What is expected -> From the line that contains "let tf := member_path" to the final line of the entries, return every line exactly and leave out all others.

Provided information Start Marker

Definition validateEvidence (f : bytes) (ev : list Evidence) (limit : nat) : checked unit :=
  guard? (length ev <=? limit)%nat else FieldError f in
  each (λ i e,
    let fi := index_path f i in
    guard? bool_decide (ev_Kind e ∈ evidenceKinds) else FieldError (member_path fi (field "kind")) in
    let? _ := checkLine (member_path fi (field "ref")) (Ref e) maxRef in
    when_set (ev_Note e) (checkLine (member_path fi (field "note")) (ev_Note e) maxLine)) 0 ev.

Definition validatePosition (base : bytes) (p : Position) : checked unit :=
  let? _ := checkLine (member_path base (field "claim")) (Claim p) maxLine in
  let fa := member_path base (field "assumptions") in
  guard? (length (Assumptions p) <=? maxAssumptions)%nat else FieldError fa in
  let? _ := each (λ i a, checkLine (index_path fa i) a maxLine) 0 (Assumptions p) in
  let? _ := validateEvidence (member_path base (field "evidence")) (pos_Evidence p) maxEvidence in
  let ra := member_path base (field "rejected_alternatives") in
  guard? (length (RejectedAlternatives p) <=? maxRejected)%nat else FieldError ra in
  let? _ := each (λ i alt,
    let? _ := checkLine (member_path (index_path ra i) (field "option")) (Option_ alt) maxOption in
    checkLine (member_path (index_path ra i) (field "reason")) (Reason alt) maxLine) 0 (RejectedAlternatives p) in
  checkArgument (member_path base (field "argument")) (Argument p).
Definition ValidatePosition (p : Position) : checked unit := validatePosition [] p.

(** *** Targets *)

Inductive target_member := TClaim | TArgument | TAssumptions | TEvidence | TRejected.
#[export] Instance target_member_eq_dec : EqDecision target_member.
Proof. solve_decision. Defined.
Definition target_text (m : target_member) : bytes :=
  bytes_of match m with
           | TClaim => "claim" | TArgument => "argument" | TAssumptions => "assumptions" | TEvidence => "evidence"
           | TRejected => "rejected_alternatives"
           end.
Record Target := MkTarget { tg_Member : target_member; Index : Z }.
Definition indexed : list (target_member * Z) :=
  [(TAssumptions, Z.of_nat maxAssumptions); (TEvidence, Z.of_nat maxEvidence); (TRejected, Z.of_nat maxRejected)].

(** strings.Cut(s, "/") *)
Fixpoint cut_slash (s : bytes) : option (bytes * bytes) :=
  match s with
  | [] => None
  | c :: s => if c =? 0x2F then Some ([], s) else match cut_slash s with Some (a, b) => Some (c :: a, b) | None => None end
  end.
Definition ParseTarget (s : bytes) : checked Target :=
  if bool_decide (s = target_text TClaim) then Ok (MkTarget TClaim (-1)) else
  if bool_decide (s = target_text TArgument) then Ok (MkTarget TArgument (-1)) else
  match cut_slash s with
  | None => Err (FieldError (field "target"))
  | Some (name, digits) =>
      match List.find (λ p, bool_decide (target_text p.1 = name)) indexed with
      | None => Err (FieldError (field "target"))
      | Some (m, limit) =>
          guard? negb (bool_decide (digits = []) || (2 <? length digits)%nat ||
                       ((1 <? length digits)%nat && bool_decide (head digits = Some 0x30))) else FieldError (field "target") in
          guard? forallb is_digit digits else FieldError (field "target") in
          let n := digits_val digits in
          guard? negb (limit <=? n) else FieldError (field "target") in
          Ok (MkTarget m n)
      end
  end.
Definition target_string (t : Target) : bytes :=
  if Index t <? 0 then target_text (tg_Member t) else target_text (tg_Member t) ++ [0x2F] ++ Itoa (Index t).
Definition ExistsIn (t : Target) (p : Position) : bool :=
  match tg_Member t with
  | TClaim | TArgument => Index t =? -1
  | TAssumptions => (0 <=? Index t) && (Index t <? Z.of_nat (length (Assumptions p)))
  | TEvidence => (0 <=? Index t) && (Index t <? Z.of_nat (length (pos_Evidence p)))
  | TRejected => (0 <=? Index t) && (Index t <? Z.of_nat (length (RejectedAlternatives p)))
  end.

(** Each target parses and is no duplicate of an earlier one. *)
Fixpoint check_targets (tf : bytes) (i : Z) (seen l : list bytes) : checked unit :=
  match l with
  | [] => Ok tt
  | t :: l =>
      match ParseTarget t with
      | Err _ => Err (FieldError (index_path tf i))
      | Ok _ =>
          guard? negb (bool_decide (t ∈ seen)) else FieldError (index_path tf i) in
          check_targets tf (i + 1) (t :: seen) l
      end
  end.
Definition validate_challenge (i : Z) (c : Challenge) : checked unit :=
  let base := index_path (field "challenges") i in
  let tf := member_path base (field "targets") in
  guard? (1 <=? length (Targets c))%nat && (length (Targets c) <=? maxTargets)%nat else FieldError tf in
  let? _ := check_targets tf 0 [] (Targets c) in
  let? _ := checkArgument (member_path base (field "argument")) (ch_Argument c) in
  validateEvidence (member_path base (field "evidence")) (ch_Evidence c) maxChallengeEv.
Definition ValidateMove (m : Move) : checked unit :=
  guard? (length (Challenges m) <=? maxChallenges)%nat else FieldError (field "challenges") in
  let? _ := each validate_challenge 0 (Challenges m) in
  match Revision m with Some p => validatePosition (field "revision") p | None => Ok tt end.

Provided information End Marker

Answer for this exercise ->
  let tf := member_path base (field "targets") in
  guard? (1 <=? length (Targets c))%nat && (length (Targets c) <=? maxTargets)%nat else FieldError tf in
  let? _ := check_targets tf 0 [] (Targets c) in
  let? _ := checkArgument (member_path base (field "argument")) (ch_Argument c) in
  validateEvidence (member_path base (field "evidence")) (ch_Evidence c) maxChallengeEv.
Definition ValidateMove (m : Move) : checked unit :=
  guard? (length (Challenges m) <=? maxChallenges)%nat else FieldError (field "challenges") in
  let? _ := each validate_challenge 0 (Challenges m) in
  match Revision m with Some p => validatePosition (field "revision") p | None => Ok tt end.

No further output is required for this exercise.